2.2. A Deep Learning-Based Method for Power System Transient Stability Assessment
In recent years, the rise of deep learning techniques has provided new approaches for power system stability prediction. Researchers have employed convolutional neural networks (CNNs) and recurrent neural networks (RNNs/LSTMs) to capture the spatiotemporal dependencies in power grid data. This enables end-to-end modeling without the need for manual feature engineering. Shao et al. [
21] proposed an LSTM-SAF model that integrates the self-attention mechanism and focal loss. By combining feature selection with a complete offline–online framework, their approach offers a fast and reliable data-driven solution for transient stability assessment. Similarly, Massaoudi et al. [
22] introduced a method based on deep temporal convolutional networks (TCNs) optimized with the Grey Wolf Optimizer (GWO). Their approach provides key state information in the early stage of faults, while improving prediction accuracy and adaptability. Li Y. et al. [
23] proposed a transformer-based model for transient stability assessment of power systems. Haoyang B. et al. [
24] proposed a two-stage transient stability assessment method based on the Swin Transformer. This approach more effectively extracts temporal information from power system transient data and enhances the interpretability of the model. Li Z. et al. [
25] proposed a CNN-based model that effectively improves the accuracy of transient stability assessment in power systems. Kim J. et al. [
26] proposed a deep transfer learning method for transient stability assessment of power systems. This method is based on a deep convolutional neural network pretrained on ImageNet. Kesici M. et al. [
27] proposed a real-time transient stability prediction framework for power systems that is designed to defend against cyber-attacks. The framework considers both the perspectives of attackers and grid operators to enhance the robustness and security of the prediction under cyber-attack scenarios. Ren C. et al. [
28] proposed a secure distributed stability assessment method (SecFedSA) based on federated learning and differential privacy. This method enables decentralized stability prediction and optimization of power systems while ensuring data privacy. Gbadega et al. [
29] proposed an OOBO-based energy management framework for RES-rich microgrids that couples K-means clustering and ANN load forecasting to optimally schedule DERs/BESS/diesel generators, achieving lower operating cost and emissions with real-time feasibility.

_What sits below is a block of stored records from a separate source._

(** * WAV-to-IMG: range detection, axis calibration and loading

    A shallow embedding of [WAV-to-IMG.py].  The three functions of the
    script, [detect_valid_frequency_range], [data_acquisition] and
    [plot_fft_freq_chart], and the parameter selection loop are written as
    Rocq functions over lists.

    Conventions.
    - A numpy array of float64 is a [list Q]: every finite double is a
      rational, and the arithmetic is the exact one (rounding is not
      modelled).  A two-dimensional array is the list of its rows.
    - [10 * np.log10 x] is kept symbolic as a [decibel]; its comparison with
      an integer threshold is decided on rationals and proved to agree with
      the real logarithm ([db_gtb_real]).
    - A Python exception is a value of [exn]; a computation that may raise
      returns [exc A].  What a function prints is returned as a list of
      [event]s.
    - [datetime] values count microseconds; [timedelta(seconds=s)] rounds
      [s] to whole microseconds, ties to even, as CPython does.
    - The library calls [scipy.io.wavfile.read], [signal.spectrogram] and
      [float] on a string are parameters of the functions that use them. *)

From Stdlib Require Import ZArith QArith Qround Qreals Reals Lra Lia Ascii String.
From Stdlib Require Lqa.
From stdpp Require Import base option list gmap strings sorting.
Lemma upsert_permissions_spec user_id permissions_data :
  ∀ oks success_count w rest,
    NoDup (pe_department_id <$> permissions_data) →
    length oks = length permissions_data →
    plan w = batch_plan oks ++ rest →
    (upsert_permissions user_id permissions_data success_count w).1
    = (success_count + count_true oks)%nat
    ∧ (∀ d, d ∉ pe_department_id <$> permissions_data →
            grants_for user_id d
              (db (upsert_permissions user_id permissions_data success_count w).2)
            = grants_for user_id d (db w))
    ∧ (∀ i perm, permissions_data !! i = Some perm →
         (oks !! i = Some true →
          upserted user_id perm (grants_for user_id (pe_department_id perm) (db w))
            (grants_for user_id (pe_department_id perm)
               (db (upsert_permissions user_id permissions_data success_count w).2)))
         ∧ (oks !! i = Some false →
            grants_for user_id (pe_department_id perm)
              (db (upsert_permissions user_id permissions_data success_count w).2)
            = grants_for user_id (pe_department_id perm) (db w))).
Proof.
  induction permissions_data as [|perm ps IH];
    intros oks success_count w rest Hnd Hlen Hplan.
  - destruct oks; [|discriminate]. simpl. unfold count_true. simpl.
    repeat split; try done; lia.
  - destruct oks as [|ok oks]; [discriminate|].
    rewrite fmap_cons in Hnd. apply NoDup_cons in Hnd as [Hfresh Hnd].
    simpl in Hlen. injection Hlen as Hlen.
    unfold batch_plan in Hplan. rewrite bind_cons in Hplan. simpl in Hplan.
    destruct (upsert_permission_step user_id perm ok _ w Hplan)
      as (Hres & Hplan1 & Hok & Hfail).
    pose proof (λ d, upsert_permission_other user_id perm user_id d w) as Hother.
    rewrite upsert_permissions_cons.
    destruct (upsert_permission user_id perm w) as [result w1].
    simpl in Hres, Hplan1, Hok, Hfail, Hother. subst result.
    destruct (IH oks (if ok then S success_count else success_count) w1 rest
                Hnd Hlen Hplan1) as (Hcount & Hkeep & Heach).
    split; [|split].
    + rewrite Hcount, count_true_cons. destruct ok; lia.
    + intros d Hd. rewrite fmap_cons, not_elem_of_cons in Hd. destruct Hd as [Hne Hd].
      rewrite (Hkeep d Hd). apply Hother. intros [_ ?]. by apply Hne.
    + intros [|i] perm' Hperm'; simpl in Hperm'.
      * simplify_eq. rewrite (Hkeep _ Hfresh). simpl. split.
        -- intros Heq. simplify_eq. by apply Hok.
        -- intros Heq. simplify_eq. by rewrite Hfail.
      * assert (pe_department_id perm' ≠ pe_department_id perm) as Hne.
        { intros Heq. apply Hfresh. rewrite <- Heq.
          apply list_elem_of_fmap_2. by eapply list_elem_of_lookup_2. }
        assert (grants_for user_id (pe_department_id perm') (db w1)
                = grants_for user_id (pe_department_id perm') (db w)) as Hsame.
        { apply Hother. intros [_ ?]. by apply Hne. }
        destruct (Heach i perm' Hperm') as [H1 H2]. simpl.
        rewrite <- Hsame. split; assumption.
Qed.

(** The permissions form makes one upsert per entry and counts the
    ones that went through.  For a batch over distinct departments in
    which every question for the existing row is answered and the write of
    entry [i] goes through iff [oks !! i]: the report is the success
    message when all went through and otherwise the count out of the
    total; an entry whose write went through has its grant upserted in the
    final store (rows that existed have both flags overwritten, where
    there was none there is one new row), also when a later or an earlier
    entry failed; an entry whose write failed leaves its grant rows as
    they were. *)
Lemma permission_batch_not_atomic (user_id : Z)
    (permissions_data : list permission_entry) (oks : list bool) (w : world) :
  NoDup (pe_department_id <$> permissions_data) →
  length oks = length permissions_data →
  plan w = batch_plan oks →
  (admin_panel_page_update_permissions user_id permissions_data w).1
  = (if decide (count_true oks = length permissions_data) then PermissionsUpdated
     else SomeNotUpdated (count_true oks) (length permissions_data))
  ∧ ∀ i perm, permissions_data !! i = Some perm →
      (oks !! i = Some true →
       upserted user_id perm (grants_for user_id (pe_department_id perm) (db w))
         (grants_for user_id (pe_department_id perm)
            (db (admin_panel_page_update_permissions user_id permissions_data w).2)))
      ∧ (oks !! i = Some false →
         grants_for user_id (pe_department_id perm)
           (db (admin_panel_page_update_permissions user_id permissions_data w).2)
         = grants_for user_id (pe_department_id perm) (db w)).
Proof.
  intros Hnd Hlen Hplan.
  destruct (upsert_permissions_spec user_id permissions_data oks 0%nat w [] Hnd Hlen)
    as (Hcount & _ & Heach); [by rewrite app_nil_r|].
  unfold admin_panel_page_update_permissions, bind, ret.
  destruct (upsert_permissions user_id permissions_data 0 w) as [n w'].
  simpl in *. subst n. split; [reflexivity | exact Heach].
Qed.
(** ** Resolving mentions *)

Lemma findall_from_no_at (pre s : text) :
  (∀ c, c ∈ pre → c ≠ at_sign) → findall_from 0 (pre ++ s) = findall_from 0 s.
Proof.
  induction pre as [|c pre IH]; intros Hpre; [reflexivity|].
  simpl. rewrite decide_False by (apply Hpre; by left).
  apply IH. intros c' Hc'. apply Hpre. by right.
Qed.

Lemma word_prefix_token (name post : text) :
  Forall (λ c, re_word c = true) name →
  word_prefix post = [] →
  word_prefix (name ++ post) = name.
Proof.
  intros Hname Hpost. induction Hname as [|c name Hc _ IH]; [exact Hpost|].
  simpl. by rewrite Hc, IH.
Qed.

Lemma findall_from_skip (name post : text) :
  findall_from (length name) (name ++ post) = findall_from 0 post.
Proof. induction name as [|c name IH]; [reflexivity | exact IH]. Qed.

(** X19. A token: text without [@], then [@], a name of word characters, and
    behind it no further word character.  The name is found, and the scan
    goes on behind it. *)
Lemma findall_token (pre name post : text) :
  (∀ c, c ∈ pre → c ≠ at_sign) →
  name ≠ [] → Forall (λ c, re_word c = true) name → word_prefix post = [] →
  findall (pre ++ at_sign :: name ++ post) = name :: findall post.
Proof.
  intros Hpre Hne Hname Hpost. unfold findall.
  rewrite findall_from_no_at by exact Hpre. simpl.
  rewrite (word_prefix_token name post Hname Hpost).
  destruct name as [|c name]; [done|].
  f_equal. exact (findall_from_skip (c :: name) post).
Qed.


Lemma username_map_unknown (l : list user_info) (m : gmap text Z) name :
  name ∉ ui_username <$> l →
  foldl (λ m user, <[ui_username user := ui_id user]> m) m l !! name = m !! name.
Proof.
  revert m. induction l as [|a l IH]; intros m Hname; [reflexivity|].
  rewrite fmap_cons, not_elem_of_cons in Hname. destruct Hname as [Hne Hname].
  simpl. rewrite IH by exact Hname. by rewrite lookup_insert_ne.
Qed.

Lemma username_map_known (l : list user_info) (m : gmap text Z) u :
  NoDup (ui_username <$> l) → u ∈ l →
  foldl (λ m user, <[ui_username user := ui_id user]> m) m l !! ui_username u
  = Some (ui_id u).
Proof.
  revert m. induction l as [|a l IH]; intros m Hnd Hu; [by apply elem_of_nil in Hu|].
  rewrite fmap_cons in Hnd. apply NoDup_cons in Hnd as [Hfresh Hnd].
  apply elem_of_cons in Hu as [->|Hu]; simpl.
  - rewrite username_map_unknown by exact Hfresh. apply lookup_insert_eq.
  - by apply IH.
Qed.

Lemma username_map_found (l : list user_info) (m : gmap text Z) name id :
  foldl (λ m user, <[ui_username user := ui_id user]> m) m l !! name = Some id →
  m !! name = Some id ∨ ∃ u, u ∈ l ∧ ui_username u = name ∧ ui_id u = id.
Proof.
  revert m. induction l as [|a l IH]; intros m Hfound; [by left|].
  simpl in Hfound. apply IH in Hfound as [Hm|(u & Hu & Hname & Hid)].
  - destruct (decide (ui_username a = name)) as [Heq|Hne].
    + rewrite <- Heq, lookup_insert_eq in Hm. right. exists a.
      split; [by left|]. split; congruence.
    + rewrite lookup_insert_ne in Hm by exact Hne. by left.
  - right. exists u. split; [by right|]. auto.
Qed.
(** ** What the [catch] blocks make of a thrown value *)

(** X22: a rejection that carries a string message is given exactly one
    kind by the [catch] block that receives it, the kind of the
    first pattern of the block's own table that the message holds
    (POST /api/prompt: "402" then "401"; GET /api/job: "404";
    POST /api/prompt-and-wait: "timeout" then "402"; the other blocks: no
    pattern), and INTERNAL (status 500) when it holds none.  The [catch]
    block of the proxies answers 500 for every thrown value whose message
    can be serialised.  The [catch] blocks of the business routes of
    server.js are not total: they throw in their turn on [undefined] and
    [null], and the three that test patterns also on a value whose message
    is neither a string nor an array; nothing is answered then.  At every
    client call of every business handler of the three servers a rejection
    goes to the [catch] block at once, and against a client that rejects
    with [Error] objects the handler always answers. *)
Theorem rejections_are_classified_by_message (now : string) :
  (forall c v m,
      prop v "message" = JStr m ->
      catch_block now c v = inr (catch_branch now c {| message := m |})
      /\ kind_of (catch_branch now c {| message := m |})
         = Some (classify (branch_table c) m))
  /\ (forall c m,
        Forall (fun p => includes p m = false) (recognised c) ->
        classify (branch_table c) m = INTERNAL)
  /\ (forall v,
        has_bigint (prop v "message") = false ->
        exists r, catch_block now catch_proxy v = inr r
                  /\ kind_of r = Some INTERNAL)
  /\ (forall c v,
        c <> catch_proxy -> nullish v = true ->
        catch_block now c v = inl (type_error v "message"))
  /\ (forall c v,
        branch_table c <> [] ->
        has_includes (prop v "message") = false ->
        exists e, catch_block now c v = inl e)
  /\ (forall uptime r c req d,
        server_catch r = Some c ->
        caught (catch_branch now c) (Server.handler now uptime r req)
        /\ follow (catch_block now c) (errors_only d) []
                  (Server.handler now uptime r req)
           = (calls d (Server.handler now uptime r req),
              inr (reply d (Server.handler now uptime r req))))
  /\ (forall env BigInt r req d,
        caught (catch_branch now catch_proxy) (ProxyA.handler env BigInt r req)
        /\ follow (catch_block now catch_proxy) (errors_only d) []
                  (ProxyA.handler env BigInt r req)
           = (calls d (ProxyA.handler env BigInt r req),
              inr (reply d (ProxyA.handler env BigInt r req))))
  /\ (forall env r req d,
        caught (catch_branch now catch_proxy) (ProxyB.handler env r req)
        /\ follow (catch_block now catch_proxy) (errors_only d) []
                  (ProxyB.handler env r req)
           = (calls d (ProxyB.handler env r req),
              inr (reply d (ProxyB.handler env r req)))).
Proof.
  split; [| split; [| split; [| split; [| split; [| split; [| split]]]]]].
  - intros c v m Hm. split.
    + apply catch_block_message, Hm.
    + apply (catch_branch_classified now c {| message := m |}).
  - apply classify_fallback.
  - intros v. apply proxy_block_answers.
  - apply server_block_throws_on_nullish.
  - apply cascade_throws_without_includes.
  - intros uptime r c req d Hc.
    pose proof (server_handler_caught now uptime r c req Hc) as Hcaught.
    split; [exact Hcaught |].
    apply (follow_errors_only (catch_branch now c)); [exact Hcaught |].
    intros e. apply catch_block_error.
  - intros env BigInt r req d.
    pose proof (proxy_a_caught env BigInt r req) as Hcaught.
    split; [exact Hcaught |].
    apply (follow_errors_only (catch_branch now catch_proxy)); [exact Hcaught |].
    intros e. apply catch_block_error.
  - intros env r req d.
    pose proof (proxy_b_caught env r req) as Hcaught.
    split; [exact Hcaught |].
    apply (follow_errors_only (catch_branch now catch_proxy)); [exact Hcaught |].
    intros e. apply catch_block_error.
Qed.
(** [df[labels]] for a list of labels: the columns carrying each label, label
    by label; a label that [df] does not have raises [KeyError]. *)
Definition select (df : DataFrame) (labels : list col) : result DataFrame :=
  if forallb (fun l => bool_decide (l ∈ columns df)) labels
  then Ok {| index := index df;
             series := flat_map
               (fun l => filter (fun s => fst s = l) (series df)) labels |}
  else Raise KeyError.

(** A record handed to [logging.warning]: the message and the list that is
    appended to it. *)
Inductive log_record : Type :=
  | Warning (msg : string) (missing : list col).

Inductive colors : Type :=
  | Color (c : string)
  | ColorList (l : list string).

Section ViewPlot.

(** The results of an optimisation, and [views.node(results, node)] of
    [oemof.outputlib.views], which returns a dictionary of tables. *)
Variable Results : Type.
Variable views_node : Results -> node -> result (gmap string DataFrame).

Record ViewPlot : Type := {
  results : Results;
  seq : DataFrame;
  subset : DataFrame;
  in_cols : option (list col);
  out_cols : option (list col);
  node_ : option node;
  ax : option nat;
  legend_kwargs : gmap string (list string)
}.

(** [len(c[0]) > 1 and c[0][k] == node]. *)
Definition flow_entry_is (k : nat) (node0 : node) (c : col) : bool :=
  (1 <? length (fst c))%nat && bool_decide (fst c !! k = Some (Some node0)).

(** [ViewPlot.update_node(self, node)]. *)
Definition update_node (node0 : node) : M ViewPlot unit :=
  fun self =>
    match (try! filtered := views_node (results self) node0 in
           getitem (filtered !! "sequences")) with
    | Raise e => (self, Raise e)
    | Ok self_seq =>
      ({| results := results self;
          seq := self_seq;
          in_cols := Some (filter (fun c => flow_entry_is 1 node0 c = true)
                             (columns self_seq));
          out_cols := Some (filter (fun c => flow_entry_is 0 node0 c = true)
                              (columns self_seq));
          node_ := Some node0;
          subset := self_seq;
          ax := ax self;
          legend_kwargs := delete "handles" (delete "labels" (legend_kwargs self)) |},
       Ok tt)
    end.

Definition set_subset (df : DataFrame) (self : ViewPlot) : ViewPlot :=
  {| results := results self; seq := seq self; subset := df;
     in_cols := in_cols self; out_cols := out_cols self; node_ := node_ self;
     ax := ax self; legend_kwargs := legend_kwargs self |}.

(** [ViewPlot.rearrange_subset(self, order, df)]; the state is the object
    together with the records logged so far. *)
Definition rearrange_subset (order : list col) (df : option DataFrame)
  : M (ViewPlot * list log_record) DataFrame :=
  fun '(self, log) =>
    let '(df, use_subset) :=
      match df with
      | None => (subset self, true)
      | Some df => (df, false)
      end in
    let cols := columns df in
    let neworder := filter (fun x => x ∈ cols) order in
    let missing := filter (fun x => x ∉ order) cols in
    let log :=
      if (0 <? length missing)%nat
      then (log ++ [Warning "Columns that are not part of the order list are removed: " missing])%list
      else log in
    if use_subset then
      match select df neworder with
      | Ok sub => ((set_subset sub self, log), select df neworder)
      | Raise e => ((self, log), Raise e)
      end
    else ((self, log), select df neworder).

(** [ViewPlot.color_from_dict(self, colordict, df)]. *)
Definition color_from_dict (self : ViewPlot) (colordict : gmap col string)
    (df : option DataFrame) : colors :=
  let df := match df with None => subset self | Some df => df end in
  let tmplist := map (fun c => colordict !! c) (columns df) in
  let tmplist :=
    map (fun v => match v with None => "#ff00f0" | Some v => v end) tmplist in
  match tmplist with
  | [c] => Color c
  | _ => ColorList tmplist
  end.

End ViewPlot.

Arguments results {Results} _.
Arguments seq {Results} _.
Arguments subset {Results} _.
Arguments in_cols {Results} _.
Arguments out_cols {Results} _.
Arguments node_ {Results} _.
Arguments ax {Results} _.
Arguments legend_kwargs {Results} _.
Arguments set_subset {Results} _ _.
Arguments update_node {Results} _ _ _.
Arguments rearrange_subset {Results} _ _ _.
Arguments color_from_dict {Results} _ _ _.

(** *** Reading a column label as a flow *)

(** The source and the target of the flow a column belongs to: the first two
    entries of [c[0]]; a label whose [c[0]] has fewer than two entries does
    not name a flow. *)
Definition flow_tuple (c : col) : option (option node * option node) :=
  match fst c with
  | s :: t :: _ => Some (s, t)
  | _ => None
  end.

Definition has_target (node0 : node) (c : col) : Prop :=
  exists s, flow_tuple c = Some (s, Some node0).

Definition has_source (node0 : node) (c : col) : Prop :=
  exists t, flow_tuple c = Some (Some node0, t).

#[global] Instance has_target_dec (node0 : node) (c : col) :
  Decision (has_target node0 c).
Proof.
  unfold has_target. destruct (flow_tuple c) as [[s t]|].
  - destruct (decide (t = Some node0)) as [He|Hne].
    + left. exists s. by rewrite He.
    + right. intros [s' [= _ ?]]. done.
  - right. intros [s' ?]. done.
Defined.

These methods can automatically learn complex patterns from high-dimensional data. They achieve significantly better accuracy and generalization compared to traditional approaches. However, these methods heavily rely on the distribution of training data and lack modeling of the power system graph structure. As a result, they fail to capture the relationships among different power devices. Therefore, their robustness remains limited in complex and noisy environments.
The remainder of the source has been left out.